ACTIVITY:
Up to and including the line that contains "(** ** Dates *)", reproduce every line exactly, beginning with the first line below.

Records from a data source:
>>>

(* ===== verification/AlertBase.v ===== *)
(** * Alert classes, alerts, schedules and alert texts
    (src/middlewared/middlewared/alert/base.py, alert/schedule.py)

    A subclass of [AlertClass] is a record: its configuration and the class
    methods it may override, with the default implementations of the base
    classes.  A [datetime] is its wall clock reading in microseconds since
    [datetime.min] with the UTC offset of its time zone, if it has one. *)

From S2P Require Import Prelude PyDict PyStr PyVal PyFormat Errors.

(** ** Dates *)

Record datetime := mkDT { dt_us : Z; dt_off : option Z }.

#[global] Instance datetime_eq_dec : EqDecision datetime.
Proof. solve_decision. Defined.

Definition datetime_min : Z := 0.
Definition HOUR : Z := 3600000000.
Definition DAY : Z := 86400000000.

Definition dt_date (us : Z) : Z := us / DAY.
Definition dt_hour (us : Z) : Z := us mod DAY / HOUR.

Definition naive (us : Z) : datetime := mkDT us None.

(** [d.astimezone(timezone.utc).replace(tzinfo=None)] of an aware [d]; a naive one
    is left alone by the caller. *)
Definition to_naive_utc (d : datetime) : datetime :=
  match dt_off d with
  | Some off => naive (dt_us d - off)
  | None => d
  end.

(** ** Levels and categories *)

Inductive AlertLevel := INFO | NOTICE | WARNING | ERROR | CRITICAL | ALERT | EMERGENCY.

#[global] Instance AlertLevel_eq_dec : EqDecision AlertLevel.
Proof. solve_decision. Defined.

Definition level_value (l : AlertLevel) : Z :=
  match l with
  | INFO => 1 | NOTICE => 2 | WARNING => 3 | ERROR => 4 | CRITICAL => 5 | ALERT => 6 | EMERGENCY => 7
  end.

Inductive AlertCategory :=
| APPLICATIONS | AUDIT | CERTIFICATES | CLUSTERING | DIRECTORY_SERVICE | HA | HARDWARE | KMIP | PLUGINS
| NETWORK | REPORTING | SECURITY | SHARING | STORAGE | SYSTEM | TASKS | TRUENAS_CONNECT | UPS.

#[global] Instance AlertCategory_eq_dec : EqDecision AlertCategory.
Proof. solve_decision. Defined.

Definition categories : list AlertCategory :=
  [APPLICATIONS; AUDIT; CERTIFICATES; CLUSTERING; DIRECTORY_SERVICE; HA; HARDWARE; KMIP; PLUGINS;
   NETWORK; REPORTING; SECURITY; SHARING; STORAGE; SYSTEM; TASKS; TRUENAS_CONNECT; UPS].

Definition alert_category_names (c : AlertCategory) : string :=
  match c with
  | APPLICATIONS => "Applications"
  | AUDIT => "Audit"
  | CERTIFICATES => "Certificates"
  | CLUSTERING => "Clustering"
  | DIRECTORY_SERVICE => "Directory Service"
  | HA => "High-Availability"
  | HARDWARE => "Hardware"
  | KMIP => "Key Management Interoperability Protocol (KMIP)"
  | PLUGINS => "Plugins"
  | NETWORK => "Network"
  | REPORTING => "Reporting"
  | SECURITY => "Security"
  | SHARING => "Sharing"
  | STORAGE => "Storage"
  | SYSTEM => "System"
  | TASKS => "Tasks"
  | TRUENAS_CONNECT => "TrueNAS Connect Service"
  | UPS => "UPS"
  end.

(** ** Alert classes *)

Definition COMMUNITY_EDITION : string := "COMMUNITY_EDITION".
Definition ENTERPRISE : string := "ENTERPRISE".

Record AlertClassConfig := mkConfig {
  category : AlertCategory;
  level : AlertLevel;
  title : string;
  config_text : option string;
  exclude_from_list : bool;
  products : list string;
  proactive_support : bool;
  proactive_support_notify_gone : bool;
  deleted_automatically : bool;
  expires_after : option Z;
  keys : option (list string);
  name : string;
}.

(** Which of the base classes a class derives from, and whether it is a
    dataclass (arguments in a dict), a [NonDataclassAlertClass] (arguments as
    given) or a plain class (no arguments). *)
Inductive args_style := Dataclass | NonDataclass | Plain.

#[global] Instance args_style_eq_dec : EqDecision args_style.
Proof. solve_decision. Defined.

Record AlertClass := mkClass {
  config : AlertClassConfig;
  style : args_style;
  is_oneshot : bool;
  is_dismissable : bool;
  (** [cls.key_from_args] *)
  key_from_args : json -> json;
}.

(** [AlertClass.key_from_args], the default. *)
Definition default_key_from_args (args : json) : json := args.

(** An instance of an alert class.  [inst_id] is its Python identity: instances of
    a class that is not a dataclass are equal only to themselves. *)
Record Instance_ := mkInst { inst_id : nat; inst_class : AlertClass; inst_args : json }.

Definition inst_name (i : Instance_) : string := name (config (inst_class i)).

(** [instance.args()] *)
Definition args (i : Instance_) : json :=
  match style (inst_class i) with Plain => JNull | _ => inst_args i end.

(** [klass.from_args(args)] *)
Definition from_args (id : nat) (c : AlertClass) (a : json) : Instance_ :=
  mkInst id c (match style c with Plain => JNull | _ => a end).

Definition instance_eqb (i j : Instance_) : bool :=
  bool_decide (inst_id i = inst_id j)
  || (bool_decide (style (inst_class i) = Dataclass) && bool_decide (inst_name i = inst_name j)
      && json_eqb (inst_args i) (inst_args j)).

(** [AlertClass.format]; [None] is the exception of the [%] operator. *)
Definition format (c : AlertClass) (a : json) : option string :=
  match config_text (config c) with
  | None => Some (title (config c))
  | Some text =>
      match a with
      | JNull => Some text
      | JList l => Fmt.percent text (Fmt.Positional l)
      | JDict d => Fmt.percent text (Fmt.Mapping d [a])
      | _ => Fmt.percent text (Fmt.Positional [a])
      end
  end.

(** ** Alerts *)

(** [str(uuid.uuid4())]: a number that was never drawn before. *)
Notation uuid_t := nat (only parsing).

Record Alert := mkAlert {
  instance : Instance_;
  a_datetime : option datetime;
  last_occurrence : option datetime;
  node : option string;
  dismissed : option bool;
  mail : json;
  uuid : option uuid_t;
  source : option string;
  key : string;
  text : string;
}.

(** [Alert.__init__] *)
Definition Alert_init (i : Instance_) (dt last : option datetime) (nd : option string) (dis : option bool)
    (ml : json) (_uuid : option uuid_t) (_source _key _text : option string) : Alert :=
  let cfg := config (inst_class i) in
  mkAlert i dt (match last with Some l => Some l | None => dt end) nd dis ml _uuid _source
    (match _key with
     | Some k => k
     | None => Fmt.dumps (key_from_args (inst_class i) (args i))
     end)
    (match _text with
     | Some (String c t) => String c t
     | _ => match config_text cfg with
            | Some (String c t) => String c t
            | _ => title cfg
            end
     end).

(** [Alert(instance)] *)
Definition new_alert (i : Instance_) : Alert := Alert_init i None None None None JNull None None None None.

(** [Alert.__eq__] *)
Definition alert_eqb (a b : Alert) : bool :=
  instance_eqb (instance a) (instance b) && bool_decide (a_datetime a = a_datetime b)
  && bool_decide (last_occurrence a = last_occurrence b) && bool_decide (node a = node b)
  && bool_decide (dismissed a = dismissed b) && json_eqb (mail a) (mail b) && bool_decide (uuid a = uuid b)
  && bool_decide (source a = source b) && String.eqb (key a) (key b) && String.eqb (text a) (text b).

(** [Alert.formatted] *)
Definition formatted (a : Alert) : string :=
  default (text a) (format (inst_class (instance a)) (args (instance a))).

(** Attribute assignments. *)
Definition set_dismissed (b : bool) (a : Alert) : Alert :=
  mkAlert (instance a) (a_datetime a) (last_occurrence a) (node a) (Some b) (mail a) (uuid a) (source a) (key a) (text a).
Definition set_node (n : string) (a : Alert) : Alert :=
  mkAlert (instance a) (a_datetime a) (last_occurrence a) (Some n) (dismissed a) (mail a) (uuid a) (source a) (key a) (text a).
Definition set_source (s : string) (a : Alert) : Alert :=
  mkAlert (instance a) (a_datetime a) (last_occurrence a) (node a) (dismissed a) (mail a) (uuid a) (Some s) (key a) (text a).

(** [OneShotAlertClass.delete]: the alerts that do not match [query]; the error is
    the exception of an attribute or key that is missing. *)
Definition get_attr (k : string) (i : Instance_) : option json :=
  match style (inst_class i) with Dataclass => jget k (inst_args i) | _ => None end.

(** [any(getattr(alert.instance, k) != query[k] for k in keys)] *)
Fixpoint differs (ks : list string) (i : Instance_) (query : json) : result exn bool :=
  match ks with
  | [] => Ok false
  | k :: ks =>
      match get_attr k i, jget k query with
      | Some v, Some w => if json_eqb v w then differs ks i query else Ok true
      | None, _ => Err (EOther "AttributeError" k)
      | _, None => Err (EOther "KeyError" k)
      end
  end.

Definition oneshot_keeps (c : AlertClass) (query : json) (a : Alert) : result exn bool :=
  match keys (config c) with
  | Some ks => match query with
               | JNull => Ok false
               | _ => differs ks (instance a) query
               end
  | None => Ok (negb (json_eqb (key_from_args c (args (instance a))) query))
  end.

(** ** Schedules *)

Inductive BaseSchedule := IntervalSchedule (interval : Z) | CrontabSchedule (hour : Z).

(** [should_run]; [utcoffset] is the local time zone of the host. *)
Definition should_run (utcoffset : Z -> Z) (s : BaseSchedule) (now last_run : Z) : bool :=
  match s with
  | IntervalSchedule interval => (last_run + interval <=? now)%Z
  | CrontabSchedule hour =>
      if decide (last_run = datetime_min) then true
      else
        let local_now := (now + utcoffset now)%Z in
        let local_last_run := (last_run + utcoffset last_run)%Z in
        (dt_hour local_now =? hour)%Z && negb (dt_date local_last_run =? dt_date local_now)%Z
  end.

(** The class attributes of an [AlertSource] subclass. *)
Record AlertSource := mkSource {
  src_name : string;
  schedule : BaseSchedule;
  src_products : list string;
  failover_related : bool;
  run_on_backup_node : bool;
  require_stable_peer : bool;
}.

(** ** Alert texts *)

Section texts.
(** [node_map[alert.node]]; [None] is the [KeyError]. *)
Definition format_alert (a : Alert) (node_map : option (list (string * string))) : option string :=
  match node_map with
  | Some ((_ :: _) as m) => (fun n => n +:+ " - " +:+ formatted a) <$> (node a ≫= fun n => Dict.get n m)
  | _ => Some (formatted a)
  end.

Definition items (node_map : option (list (string * string))) (l : list Alert) : option string :=
  (fun t => Str.join "" (map (fun s => "<li>" +:+ s +:+ "</li>" +:+ NL) t)) <$> mapM (fun a => format_alert a node_map) l.

Definition format_alerts (product_name hostname : string) (node_map : option (list (string * string)))
    (alerts gone_alerts new_alerts : list Alert) : option string :=
  let text := product_name +:+ " @ " +:+ hostname +:+ "<br><br>" in
  let test := match alerts, gone_alerts, new_alerts with
              | [_], [], [a] => String.eqb (inst_name (instance a)) "Test"
              | _, _, _ => false
              end in
  if test then Some (text +:+ "This is a test alert")
  else
    n ← match new_alerts with
        | [] => Some ""
        | _ => (fun i => (if length gone_alerts =? 1 then "New alert" else "New alerts") +:+ ":" +:+ NL +:+ "<ul>" +:+ i +:+ "</ul>")
               <$> items node_map new_alerts
        end;
    g ← match gone_alerts with
        | [] => Some ""
        | _ => (fun i => (if length gone_alerts =? 1 then "The following alert has been cleared" else "These alerts have been cleared")
                         +:+ ":" +:+ NL +:+ "<ul>" +:+ i +:+ "</ul>" +:+ NL)
               <$> items node_map gone_alerts
        end;
    c ← match alerts with
        | [] => Some ""
        | _ => (fun i => "Current alerts:" +:+ NL +:+ "<ul>" +:+ i +:+ "</ul>" +:+ NL) <$> items node_map alerts
        end;
    Some (text +:+ n +:+ g +:+ c).

End texts.

(** [s[:n]] of a Python integer. *)
Definition slice_to (s : string) (n : Z) : string :=
  Str.take (Z.to_nat (if (0 <=? n)%Z then n else Z.of_nat (String.length s) + n)) s.

(** [ellipsis]; [mark] stands for the one character U+2026. *)
Definition ellipsis (mark : Ascii.ascii) (s : string) (length : Z) : string :=
  if (Z.of_nat (String.length s) <=? length)%Z then s else slice_to s (length - 1) +:+ String mark "".

(** ** [ProThreadedAlertService.send_sync]

    Every gone alert is deleted and every new alert created even when some of
    the calls raise; the last exception is raised at the end.  The calls are
    those of the service, in order, with their outcomes. *)

Inductive service_call := DeleteAlert (a : Alert) | CreateAlert (a : Alert).

Section send_sync.
Context (outcome : service_call -> result exn unit).

Definition attempt (st : list service_call * option exn) (c : service_call) : list service_call * option exn :=
  (st.1 ++ [c], match outcome c with Ok _ => st.2 | Err e => Some e end).

Definition send_sync (alerts gone_alerts new_alerts : list Alert) : list service_call * result exn unit :=
  let '(calls, exc) := foldl attempt ([], None) (map DeleteAlert gone_alerts ++ map CreateAlert new_alerts) in
  (calls, match exc with Some e => Err e | None => Ok tt end).
End send_sync.

(** ** [bisect] of src/middlewared/middlewared/utils/__init__.py *)

Fixpoint bisect {V} (condition : V -> bool) (l : list V) : list V * list V :=
  match l with
  | [] => ([], [])
  | v :: l => let '(a, b) := bisect condition l in if condition v then (v :: a, b) else (a, v :: b)
  end.

Lemma bisect_filter {V} (condition : V -> bool) (l : list V) :
  bisect condition l = (List.filter condition l, List.filter (fun v => negb (condition v)) l).
Proof. induction l as [|v l IH]; simpl; [done|]. rewrite IH. by destruct (condition v). Qed.

Lemma alert_eqb_uuid a b : alert_eqb a b = true -> uuid a = uuid b.
Proof. unfold alert_eqb. rewrite !andb_true_iff, !bool_decide_eq_true. tauto. Qed.

Lemma alert_eqb_refl a : alert_eqb a a = true.
Proof.
  assert (forall j, json_eqb j j = true) as Hj by (intros j; by apply json_eqb_eq).
  unfold alert_eqb, instance_eqb. rewrite !andb_true_iff, orb_true_iff, !String.eqb_refl, Hj.
  rewrite !bool_decide_eq_true. intuition.
Qed.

<<<

SOLVED PROBLEM:
(* ===== verification/AlertBase.v ===== *)
(** * Alert classes, alerts, schedules and alert texts
    (src/middlewared/middlewared/alert/base.py, alert/schedule.py)

    A subclass of [AlertClass] is a record: its configuration and the class
    methods it may override, with the default implementations of the base
    classes.  A [datetime] is its wall clock reading in microseconds since
    [datetime.min] with the UTC offset of its time zone, if it has one. *)

From S2P Require Import Prelude PyDict PyStr PyVal PyFormat Errors.

(** ** Dates *)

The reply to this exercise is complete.